Collected data entries:
══════════
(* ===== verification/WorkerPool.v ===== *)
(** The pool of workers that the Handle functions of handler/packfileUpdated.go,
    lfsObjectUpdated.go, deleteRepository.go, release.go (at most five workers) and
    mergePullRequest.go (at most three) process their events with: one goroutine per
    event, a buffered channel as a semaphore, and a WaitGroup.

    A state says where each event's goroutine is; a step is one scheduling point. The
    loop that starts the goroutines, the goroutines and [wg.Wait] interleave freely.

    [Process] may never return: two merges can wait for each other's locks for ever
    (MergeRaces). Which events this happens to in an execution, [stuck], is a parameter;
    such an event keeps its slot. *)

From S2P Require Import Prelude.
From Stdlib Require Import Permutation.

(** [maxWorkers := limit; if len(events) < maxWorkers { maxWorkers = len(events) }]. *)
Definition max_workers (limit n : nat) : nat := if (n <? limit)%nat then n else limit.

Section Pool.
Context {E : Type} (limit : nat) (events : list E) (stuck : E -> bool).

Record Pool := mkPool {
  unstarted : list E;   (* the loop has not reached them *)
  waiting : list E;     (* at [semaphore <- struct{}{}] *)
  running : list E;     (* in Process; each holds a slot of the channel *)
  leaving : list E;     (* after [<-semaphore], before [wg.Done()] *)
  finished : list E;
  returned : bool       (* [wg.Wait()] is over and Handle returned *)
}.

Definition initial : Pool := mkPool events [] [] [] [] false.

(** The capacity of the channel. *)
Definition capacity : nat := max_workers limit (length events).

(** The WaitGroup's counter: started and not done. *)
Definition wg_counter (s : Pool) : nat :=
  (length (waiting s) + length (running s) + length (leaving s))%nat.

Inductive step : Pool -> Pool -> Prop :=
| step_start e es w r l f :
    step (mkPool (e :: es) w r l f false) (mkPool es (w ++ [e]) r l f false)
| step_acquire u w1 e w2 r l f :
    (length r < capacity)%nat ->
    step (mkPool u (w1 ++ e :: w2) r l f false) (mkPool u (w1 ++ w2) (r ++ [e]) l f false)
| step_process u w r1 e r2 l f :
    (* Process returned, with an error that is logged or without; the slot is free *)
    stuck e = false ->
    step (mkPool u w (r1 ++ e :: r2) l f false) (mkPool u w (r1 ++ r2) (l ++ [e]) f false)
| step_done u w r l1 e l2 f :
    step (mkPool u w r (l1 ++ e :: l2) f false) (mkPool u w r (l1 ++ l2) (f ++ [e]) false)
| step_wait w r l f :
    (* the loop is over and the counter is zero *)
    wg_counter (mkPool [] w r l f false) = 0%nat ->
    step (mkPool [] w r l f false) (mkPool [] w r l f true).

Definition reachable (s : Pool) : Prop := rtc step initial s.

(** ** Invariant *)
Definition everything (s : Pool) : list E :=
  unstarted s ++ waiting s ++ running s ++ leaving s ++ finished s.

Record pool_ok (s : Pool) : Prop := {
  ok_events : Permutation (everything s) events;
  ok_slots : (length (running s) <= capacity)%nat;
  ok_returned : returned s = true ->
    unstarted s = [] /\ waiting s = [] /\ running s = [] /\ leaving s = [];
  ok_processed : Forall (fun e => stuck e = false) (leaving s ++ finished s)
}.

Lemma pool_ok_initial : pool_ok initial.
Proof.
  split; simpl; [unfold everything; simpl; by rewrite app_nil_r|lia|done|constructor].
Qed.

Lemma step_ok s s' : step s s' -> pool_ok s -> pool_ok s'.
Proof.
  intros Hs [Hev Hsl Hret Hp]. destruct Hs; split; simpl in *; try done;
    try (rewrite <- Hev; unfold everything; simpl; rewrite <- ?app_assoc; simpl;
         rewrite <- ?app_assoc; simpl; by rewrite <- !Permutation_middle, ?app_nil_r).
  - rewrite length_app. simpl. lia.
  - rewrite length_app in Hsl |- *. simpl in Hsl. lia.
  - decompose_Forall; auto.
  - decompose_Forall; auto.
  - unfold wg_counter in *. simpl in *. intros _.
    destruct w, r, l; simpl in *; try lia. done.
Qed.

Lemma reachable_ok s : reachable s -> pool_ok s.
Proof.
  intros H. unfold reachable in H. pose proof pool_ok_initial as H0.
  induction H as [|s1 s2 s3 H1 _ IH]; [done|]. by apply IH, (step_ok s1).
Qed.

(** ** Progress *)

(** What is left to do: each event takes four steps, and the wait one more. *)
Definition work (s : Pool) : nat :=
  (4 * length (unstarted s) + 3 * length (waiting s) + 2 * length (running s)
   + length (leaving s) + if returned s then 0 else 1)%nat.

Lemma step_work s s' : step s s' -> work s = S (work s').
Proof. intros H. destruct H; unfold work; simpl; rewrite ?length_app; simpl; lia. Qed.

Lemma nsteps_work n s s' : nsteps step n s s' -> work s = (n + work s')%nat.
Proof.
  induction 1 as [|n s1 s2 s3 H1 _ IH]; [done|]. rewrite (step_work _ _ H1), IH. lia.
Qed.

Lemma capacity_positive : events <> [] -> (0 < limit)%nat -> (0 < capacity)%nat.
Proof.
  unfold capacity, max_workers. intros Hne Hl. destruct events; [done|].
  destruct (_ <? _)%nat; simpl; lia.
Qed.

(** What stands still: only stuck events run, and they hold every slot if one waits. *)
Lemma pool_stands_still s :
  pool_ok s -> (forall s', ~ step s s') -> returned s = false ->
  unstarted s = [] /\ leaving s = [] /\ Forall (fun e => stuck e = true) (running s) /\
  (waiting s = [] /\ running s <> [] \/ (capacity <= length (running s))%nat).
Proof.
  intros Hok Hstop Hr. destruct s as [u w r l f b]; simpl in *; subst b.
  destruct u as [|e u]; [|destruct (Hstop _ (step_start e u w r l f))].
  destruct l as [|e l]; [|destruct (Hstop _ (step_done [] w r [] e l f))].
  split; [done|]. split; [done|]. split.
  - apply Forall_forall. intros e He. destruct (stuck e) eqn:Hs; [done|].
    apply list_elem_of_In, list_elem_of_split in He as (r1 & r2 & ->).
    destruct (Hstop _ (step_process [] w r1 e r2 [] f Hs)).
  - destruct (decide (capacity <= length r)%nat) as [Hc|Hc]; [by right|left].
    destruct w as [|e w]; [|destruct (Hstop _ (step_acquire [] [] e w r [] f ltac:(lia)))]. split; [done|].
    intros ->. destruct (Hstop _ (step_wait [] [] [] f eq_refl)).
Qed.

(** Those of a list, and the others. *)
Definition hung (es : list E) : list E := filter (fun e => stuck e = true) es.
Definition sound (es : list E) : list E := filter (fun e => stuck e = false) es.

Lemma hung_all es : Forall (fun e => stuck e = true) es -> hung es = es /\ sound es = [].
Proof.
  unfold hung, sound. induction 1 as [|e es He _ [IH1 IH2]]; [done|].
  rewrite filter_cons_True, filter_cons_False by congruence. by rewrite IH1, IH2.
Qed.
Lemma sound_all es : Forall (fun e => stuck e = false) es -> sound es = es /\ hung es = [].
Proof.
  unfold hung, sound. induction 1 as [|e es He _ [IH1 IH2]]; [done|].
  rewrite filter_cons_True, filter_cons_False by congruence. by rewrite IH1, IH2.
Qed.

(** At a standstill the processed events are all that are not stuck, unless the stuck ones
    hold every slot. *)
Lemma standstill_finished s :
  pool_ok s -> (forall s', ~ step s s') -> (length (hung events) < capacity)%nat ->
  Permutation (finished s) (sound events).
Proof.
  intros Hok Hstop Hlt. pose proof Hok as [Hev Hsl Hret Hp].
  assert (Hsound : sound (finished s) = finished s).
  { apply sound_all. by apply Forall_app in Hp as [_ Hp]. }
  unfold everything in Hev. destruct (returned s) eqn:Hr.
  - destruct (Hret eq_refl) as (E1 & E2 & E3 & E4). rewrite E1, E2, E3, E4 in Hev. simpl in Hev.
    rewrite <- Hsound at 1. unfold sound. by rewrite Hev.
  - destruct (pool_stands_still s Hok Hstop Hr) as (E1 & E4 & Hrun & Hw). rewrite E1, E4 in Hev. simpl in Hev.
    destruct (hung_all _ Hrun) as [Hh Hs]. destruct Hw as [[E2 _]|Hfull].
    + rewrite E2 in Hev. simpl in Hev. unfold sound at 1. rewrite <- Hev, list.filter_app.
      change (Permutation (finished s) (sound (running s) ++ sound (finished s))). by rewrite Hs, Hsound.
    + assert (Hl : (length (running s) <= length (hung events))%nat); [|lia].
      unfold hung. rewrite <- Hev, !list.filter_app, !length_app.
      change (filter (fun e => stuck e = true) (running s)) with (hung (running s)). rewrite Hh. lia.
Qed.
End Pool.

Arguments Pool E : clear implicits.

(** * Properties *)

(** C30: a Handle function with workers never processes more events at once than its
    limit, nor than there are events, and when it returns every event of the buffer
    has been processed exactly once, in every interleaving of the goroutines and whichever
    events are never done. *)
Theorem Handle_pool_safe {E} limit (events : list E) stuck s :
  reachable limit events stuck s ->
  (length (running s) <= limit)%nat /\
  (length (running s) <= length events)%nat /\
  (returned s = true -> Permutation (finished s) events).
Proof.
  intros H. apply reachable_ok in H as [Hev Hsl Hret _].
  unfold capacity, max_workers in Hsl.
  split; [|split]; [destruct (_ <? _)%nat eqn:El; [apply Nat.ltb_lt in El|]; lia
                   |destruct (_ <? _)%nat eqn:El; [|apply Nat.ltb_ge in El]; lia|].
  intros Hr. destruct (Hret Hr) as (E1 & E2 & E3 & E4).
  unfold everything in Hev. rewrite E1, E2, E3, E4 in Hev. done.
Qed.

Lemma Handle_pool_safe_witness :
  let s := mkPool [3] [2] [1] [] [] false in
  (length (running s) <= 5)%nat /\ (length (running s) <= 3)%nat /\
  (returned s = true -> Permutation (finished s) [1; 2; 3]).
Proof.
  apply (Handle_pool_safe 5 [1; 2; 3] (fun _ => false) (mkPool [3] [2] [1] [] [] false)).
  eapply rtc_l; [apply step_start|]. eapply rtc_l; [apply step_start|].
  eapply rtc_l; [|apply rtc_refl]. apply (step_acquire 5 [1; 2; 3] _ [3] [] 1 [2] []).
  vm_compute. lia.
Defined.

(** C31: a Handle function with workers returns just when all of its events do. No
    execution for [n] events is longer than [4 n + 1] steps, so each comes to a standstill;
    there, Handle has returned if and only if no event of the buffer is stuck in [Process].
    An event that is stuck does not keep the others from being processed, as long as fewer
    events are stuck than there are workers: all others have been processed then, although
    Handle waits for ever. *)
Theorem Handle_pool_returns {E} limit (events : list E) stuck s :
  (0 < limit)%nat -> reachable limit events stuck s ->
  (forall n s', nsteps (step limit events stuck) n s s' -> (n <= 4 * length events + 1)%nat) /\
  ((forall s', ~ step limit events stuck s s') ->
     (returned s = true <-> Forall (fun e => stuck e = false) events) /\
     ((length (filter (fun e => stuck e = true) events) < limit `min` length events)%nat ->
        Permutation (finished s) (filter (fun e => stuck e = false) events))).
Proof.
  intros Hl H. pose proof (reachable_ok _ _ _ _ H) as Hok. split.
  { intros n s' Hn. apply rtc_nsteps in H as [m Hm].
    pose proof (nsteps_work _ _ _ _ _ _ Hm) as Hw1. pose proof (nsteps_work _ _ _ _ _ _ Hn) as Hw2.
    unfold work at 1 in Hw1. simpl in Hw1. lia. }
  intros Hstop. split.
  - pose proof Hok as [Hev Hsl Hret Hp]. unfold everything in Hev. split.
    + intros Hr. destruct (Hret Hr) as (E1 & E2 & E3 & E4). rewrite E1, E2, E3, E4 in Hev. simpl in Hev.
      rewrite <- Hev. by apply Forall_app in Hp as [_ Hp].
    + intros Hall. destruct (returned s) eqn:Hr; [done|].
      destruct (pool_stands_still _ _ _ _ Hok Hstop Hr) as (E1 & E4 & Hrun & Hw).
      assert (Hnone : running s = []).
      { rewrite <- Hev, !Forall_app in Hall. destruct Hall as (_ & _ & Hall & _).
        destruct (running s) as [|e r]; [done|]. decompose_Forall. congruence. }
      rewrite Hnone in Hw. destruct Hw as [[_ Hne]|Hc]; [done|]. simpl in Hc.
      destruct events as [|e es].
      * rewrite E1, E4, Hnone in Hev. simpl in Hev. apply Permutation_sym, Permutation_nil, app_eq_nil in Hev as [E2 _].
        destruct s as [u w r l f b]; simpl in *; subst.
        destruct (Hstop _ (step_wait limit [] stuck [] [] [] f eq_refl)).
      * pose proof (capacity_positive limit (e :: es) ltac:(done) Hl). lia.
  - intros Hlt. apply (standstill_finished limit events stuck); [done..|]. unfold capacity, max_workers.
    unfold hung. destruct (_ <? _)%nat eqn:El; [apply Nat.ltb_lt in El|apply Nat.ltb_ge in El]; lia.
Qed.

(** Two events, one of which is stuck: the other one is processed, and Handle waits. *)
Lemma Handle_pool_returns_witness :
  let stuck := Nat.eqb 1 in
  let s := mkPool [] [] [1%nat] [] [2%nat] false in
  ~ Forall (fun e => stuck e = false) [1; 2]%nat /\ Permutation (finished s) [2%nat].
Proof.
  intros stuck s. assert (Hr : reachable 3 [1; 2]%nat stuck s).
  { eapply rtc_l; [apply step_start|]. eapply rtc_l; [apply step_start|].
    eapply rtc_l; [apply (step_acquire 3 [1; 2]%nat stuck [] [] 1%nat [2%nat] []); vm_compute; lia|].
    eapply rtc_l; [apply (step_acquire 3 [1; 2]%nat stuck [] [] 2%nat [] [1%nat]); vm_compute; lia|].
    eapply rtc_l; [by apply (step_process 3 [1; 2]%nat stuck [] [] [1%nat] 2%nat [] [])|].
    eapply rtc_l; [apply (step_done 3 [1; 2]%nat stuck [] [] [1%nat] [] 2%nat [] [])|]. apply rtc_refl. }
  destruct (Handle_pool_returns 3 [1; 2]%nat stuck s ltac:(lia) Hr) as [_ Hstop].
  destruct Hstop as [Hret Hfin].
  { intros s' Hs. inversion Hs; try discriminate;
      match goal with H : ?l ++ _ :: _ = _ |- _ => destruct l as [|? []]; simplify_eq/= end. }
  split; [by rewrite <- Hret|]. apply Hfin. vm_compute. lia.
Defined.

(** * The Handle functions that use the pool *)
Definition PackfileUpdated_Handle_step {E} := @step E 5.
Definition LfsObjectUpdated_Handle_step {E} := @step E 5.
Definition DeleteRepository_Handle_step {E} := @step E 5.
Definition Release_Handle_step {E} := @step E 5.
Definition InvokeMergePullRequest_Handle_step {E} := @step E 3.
══════════
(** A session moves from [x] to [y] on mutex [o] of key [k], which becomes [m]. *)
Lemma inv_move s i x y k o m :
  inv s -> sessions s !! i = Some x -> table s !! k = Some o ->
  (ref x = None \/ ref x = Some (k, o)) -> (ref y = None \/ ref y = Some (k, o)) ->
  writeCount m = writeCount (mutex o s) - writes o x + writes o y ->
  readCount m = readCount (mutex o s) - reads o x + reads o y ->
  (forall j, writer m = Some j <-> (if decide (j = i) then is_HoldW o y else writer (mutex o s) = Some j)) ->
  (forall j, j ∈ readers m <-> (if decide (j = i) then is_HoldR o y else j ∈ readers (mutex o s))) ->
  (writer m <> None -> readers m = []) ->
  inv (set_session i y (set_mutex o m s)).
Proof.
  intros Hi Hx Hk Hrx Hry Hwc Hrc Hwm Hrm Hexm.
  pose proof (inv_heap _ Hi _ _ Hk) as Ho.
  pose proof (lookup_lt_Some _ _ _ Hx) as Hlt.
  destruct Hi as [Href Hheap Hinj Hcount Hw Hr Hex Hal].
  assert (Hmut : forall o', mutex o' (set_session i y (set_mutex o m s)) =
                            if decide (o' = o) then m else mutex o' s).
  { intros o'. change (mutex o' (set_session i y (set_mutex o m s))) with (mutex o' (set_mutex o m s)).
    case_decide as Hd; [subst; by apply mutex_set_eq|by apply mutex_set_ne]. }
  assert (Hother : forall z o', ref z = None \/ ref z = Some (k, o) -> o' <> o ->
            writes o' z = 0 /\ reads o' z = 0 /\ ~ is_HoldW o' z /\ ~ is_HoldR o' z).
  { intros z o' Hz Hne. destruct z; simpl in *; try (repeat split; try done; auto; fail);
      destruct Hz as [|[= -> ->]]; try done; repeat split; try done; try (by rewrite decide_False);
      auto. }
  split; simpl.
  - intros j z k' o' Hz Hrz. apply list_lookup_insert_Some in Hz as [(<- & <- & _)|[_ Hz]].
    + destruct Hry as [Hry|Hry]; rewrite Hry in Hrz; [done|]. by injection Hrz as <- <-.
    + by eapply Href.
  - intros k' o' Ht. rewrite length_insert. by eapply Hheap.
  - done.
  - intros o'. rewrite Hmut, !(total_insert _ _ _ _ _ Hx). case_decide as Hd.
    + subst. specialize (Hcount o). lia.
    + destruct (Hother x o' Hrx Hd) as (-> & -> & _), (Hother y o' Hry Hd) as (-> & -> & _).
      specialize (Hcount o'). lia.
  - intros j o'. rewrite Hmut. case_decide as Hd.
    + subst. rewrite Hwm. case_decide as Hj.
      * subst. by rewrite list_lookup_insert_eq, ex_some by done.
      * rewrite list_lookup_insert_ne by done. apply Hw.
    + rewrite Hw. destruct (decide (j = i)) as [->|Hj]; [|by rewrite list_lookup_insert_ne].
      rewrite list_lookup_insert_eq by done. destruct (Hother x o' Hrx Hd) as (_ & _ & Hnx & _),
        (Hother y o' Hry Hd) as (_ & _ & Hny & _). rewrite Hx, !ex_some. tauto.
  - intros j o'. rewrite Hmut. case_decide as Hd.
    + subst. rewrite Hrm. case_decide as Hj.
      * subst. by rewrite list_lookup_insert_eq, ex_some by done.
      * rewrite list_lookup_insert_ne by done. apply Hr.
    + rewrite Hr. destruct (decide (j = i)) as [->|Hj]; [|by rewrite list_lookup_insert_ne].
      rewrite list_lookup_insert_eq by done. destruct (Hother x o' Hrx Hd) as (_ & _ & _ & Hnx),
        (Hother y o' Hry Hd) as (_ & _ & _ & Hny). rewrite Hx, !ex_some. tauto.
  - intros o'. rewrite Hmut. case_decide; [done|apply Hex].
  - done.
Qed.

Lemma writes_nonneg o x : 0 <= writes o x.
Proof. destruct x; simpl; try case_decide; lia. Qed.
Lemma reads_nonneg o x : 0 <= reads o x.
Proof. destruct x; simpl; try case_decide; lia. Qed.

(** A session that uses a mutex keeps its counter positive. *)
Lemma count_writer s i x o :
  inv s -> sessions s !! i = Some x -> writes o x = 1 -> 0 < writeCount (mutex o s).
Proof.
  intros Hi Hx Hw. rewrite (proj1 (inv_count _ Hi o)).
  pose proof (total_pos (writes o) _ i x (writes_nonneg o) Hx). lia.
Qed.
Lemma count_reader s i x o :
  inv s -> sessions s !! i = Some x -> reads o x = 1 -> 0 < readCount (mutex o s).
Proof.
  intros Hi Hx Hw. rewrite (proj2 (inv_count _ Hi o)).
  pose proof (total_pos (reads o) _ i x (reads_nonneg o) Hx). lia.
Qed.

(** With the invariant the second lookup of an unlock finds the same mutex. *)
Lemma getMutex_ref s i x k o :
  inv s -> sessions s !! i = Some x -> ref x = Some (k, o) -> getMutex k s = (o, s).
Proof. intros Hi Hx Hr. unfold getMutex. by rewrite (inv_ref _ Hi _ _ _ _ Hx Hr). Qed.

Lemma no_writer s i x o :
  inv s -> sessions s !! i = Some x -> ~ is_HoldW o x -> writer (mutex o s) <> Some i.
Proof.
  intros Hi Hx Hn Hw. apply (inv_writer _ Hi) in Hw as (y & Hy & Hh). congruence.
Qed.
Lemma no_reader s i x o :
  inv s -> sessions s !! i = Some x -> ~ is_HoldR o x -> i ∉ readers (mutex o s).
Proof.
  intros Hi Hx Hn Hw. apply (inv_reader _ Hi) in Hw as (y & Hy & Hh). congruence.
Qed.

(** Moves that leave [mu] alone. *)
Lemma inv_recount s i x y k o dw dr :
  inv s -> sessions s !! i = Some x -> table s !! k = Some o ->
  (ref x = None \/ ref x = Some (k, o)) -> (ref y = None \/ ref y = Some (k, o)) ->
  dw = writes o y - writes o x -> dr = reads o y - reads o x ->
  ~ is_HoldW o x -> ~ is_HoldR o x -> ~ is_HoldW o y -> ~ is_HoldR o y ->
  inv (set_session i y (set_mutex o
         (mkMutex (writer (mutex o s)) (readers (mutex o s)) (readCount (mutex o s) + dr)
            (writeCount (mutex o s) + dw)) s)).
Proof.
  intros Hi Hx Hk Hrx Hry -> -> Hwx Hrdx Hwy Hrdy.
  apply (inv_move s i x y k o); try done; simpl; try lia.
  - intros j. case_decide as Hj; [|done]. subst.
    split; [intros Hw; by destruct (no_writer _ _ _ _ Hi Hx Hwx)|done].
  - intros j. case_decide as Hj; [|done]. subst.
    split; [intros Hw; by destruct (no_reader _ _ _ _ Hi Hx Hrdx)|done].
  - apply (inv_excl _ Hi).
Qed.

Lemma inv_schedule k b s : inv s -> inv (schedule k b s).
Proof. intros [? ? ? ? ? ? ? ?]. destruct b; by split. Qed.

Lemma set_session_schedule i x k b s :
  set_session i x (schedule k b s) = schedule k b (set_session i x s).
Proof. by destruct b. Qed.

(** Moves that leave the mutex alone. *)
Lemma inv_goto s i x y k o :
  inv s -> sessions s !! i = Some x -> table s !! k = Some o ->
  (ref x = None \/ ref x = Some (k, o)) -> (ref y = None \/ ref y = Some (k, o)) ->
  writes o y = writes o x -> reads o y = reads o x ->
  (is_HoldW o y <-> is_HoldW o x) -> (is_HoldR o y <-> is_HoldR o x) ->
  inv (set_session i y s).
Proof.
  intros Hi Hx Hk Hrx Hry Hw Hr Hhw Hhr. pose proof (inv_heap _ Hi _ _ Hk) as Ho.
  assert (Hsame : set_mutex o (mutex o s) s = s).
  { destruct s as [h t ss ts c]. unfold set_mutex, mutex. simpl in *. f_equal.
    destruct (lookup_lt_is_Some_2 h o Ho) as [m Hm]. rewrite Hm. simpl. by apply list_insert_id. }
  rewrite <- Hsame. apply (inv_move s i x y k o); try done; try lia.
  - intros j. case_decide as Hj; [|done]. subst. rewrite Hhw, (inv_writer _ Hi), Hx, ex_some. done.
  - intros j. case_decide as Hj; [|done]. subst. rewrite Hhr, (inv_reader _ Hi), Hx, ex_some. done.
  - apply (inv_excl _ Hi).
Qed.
══════════
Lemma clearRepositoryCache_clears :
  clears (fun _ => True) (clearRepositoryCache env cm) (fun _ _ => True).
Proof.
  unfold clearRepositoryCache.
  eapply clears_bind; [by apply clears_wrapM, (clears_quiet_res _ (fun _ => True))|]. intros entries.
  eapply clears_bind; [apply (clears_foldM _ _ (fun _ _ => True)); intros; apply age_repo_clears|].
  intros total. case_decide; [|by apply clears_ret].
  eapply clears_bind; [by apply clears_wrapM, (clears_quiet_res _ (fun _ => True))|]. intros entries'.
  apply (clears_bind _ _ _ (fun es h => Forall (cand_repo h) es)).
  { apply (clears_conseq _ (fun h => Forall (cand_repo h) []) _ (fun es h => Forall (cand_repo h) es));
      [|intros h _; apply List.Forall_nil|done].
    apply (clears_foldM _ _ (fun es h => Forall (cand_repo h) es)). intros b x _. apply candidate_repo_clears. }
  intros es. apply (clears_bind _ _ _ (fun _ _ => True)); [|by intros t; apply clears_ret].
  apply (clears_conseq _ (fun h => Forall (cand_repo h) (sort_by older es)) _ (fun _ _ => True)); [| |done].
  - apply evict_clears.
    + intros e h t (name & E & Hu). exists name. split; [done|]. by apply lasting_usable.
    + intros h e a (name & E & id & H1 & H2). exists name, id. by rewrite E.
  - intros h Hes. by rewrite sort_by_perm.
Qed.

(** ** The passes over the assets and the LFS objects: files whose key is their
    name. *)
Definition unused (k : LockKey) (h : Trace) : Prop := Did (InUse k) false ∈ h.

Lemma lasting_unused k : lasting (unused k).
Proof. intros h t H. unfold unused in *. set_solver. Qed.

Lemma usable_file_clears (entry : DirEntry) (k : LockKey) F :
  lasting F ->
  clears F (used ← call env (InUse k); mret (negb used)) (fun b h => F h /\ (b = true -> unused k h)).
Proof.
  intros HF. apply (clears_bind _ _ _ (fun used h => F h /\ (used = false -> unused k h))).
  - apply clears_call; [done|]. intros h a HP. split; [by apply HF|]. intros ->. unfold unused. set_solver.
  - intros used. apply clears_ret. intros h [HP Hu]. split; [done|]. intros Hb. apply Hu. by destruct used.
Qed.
══════════
→ PROBLEM STATEMENT
Above are the entries. Quote exactly the lines from the one bearing "has been processed" through the one bearing "let s := mkPool [3] [2] [1] [] [] false in".

→ RESULT
    has been processed exactly once, in every interleaving of the goroutines and whichever
    events are never done. *)
Theorem Handle_pool_safe {E} limit (events : list E) stuck s :
  reachable limit events stuck s ->
  (length (running s) <= limit)%nat /\
  (length (running s) <= length events)%nat /\
  (returned s = true -> Permutation (finished s) events).
Proof.
  intros H. apply reachable_ok in H as [Hev Hsl Hret _].
  unfold capacity, max_workers in Hsl.
  split; [|split]; [destruct (_ <? _)%nat eqn:El; [apply Nat.ltb_lt in El|]; lia
                   |destruct (_ <? _)%nat eqn:El; [|apply Nat.ltb_ge in El]; lia|].
  intros Hr. destruct (Hret Hr) as (E1 & E2 & E3 & E4).
  unfold everything in Hev. rewrite E1, E2, E3, E4 in Hev. done.
Qed.

Lemma Handle_pool_safe_witness :
  let s := mkPool [3] [2] [1] [] [] false in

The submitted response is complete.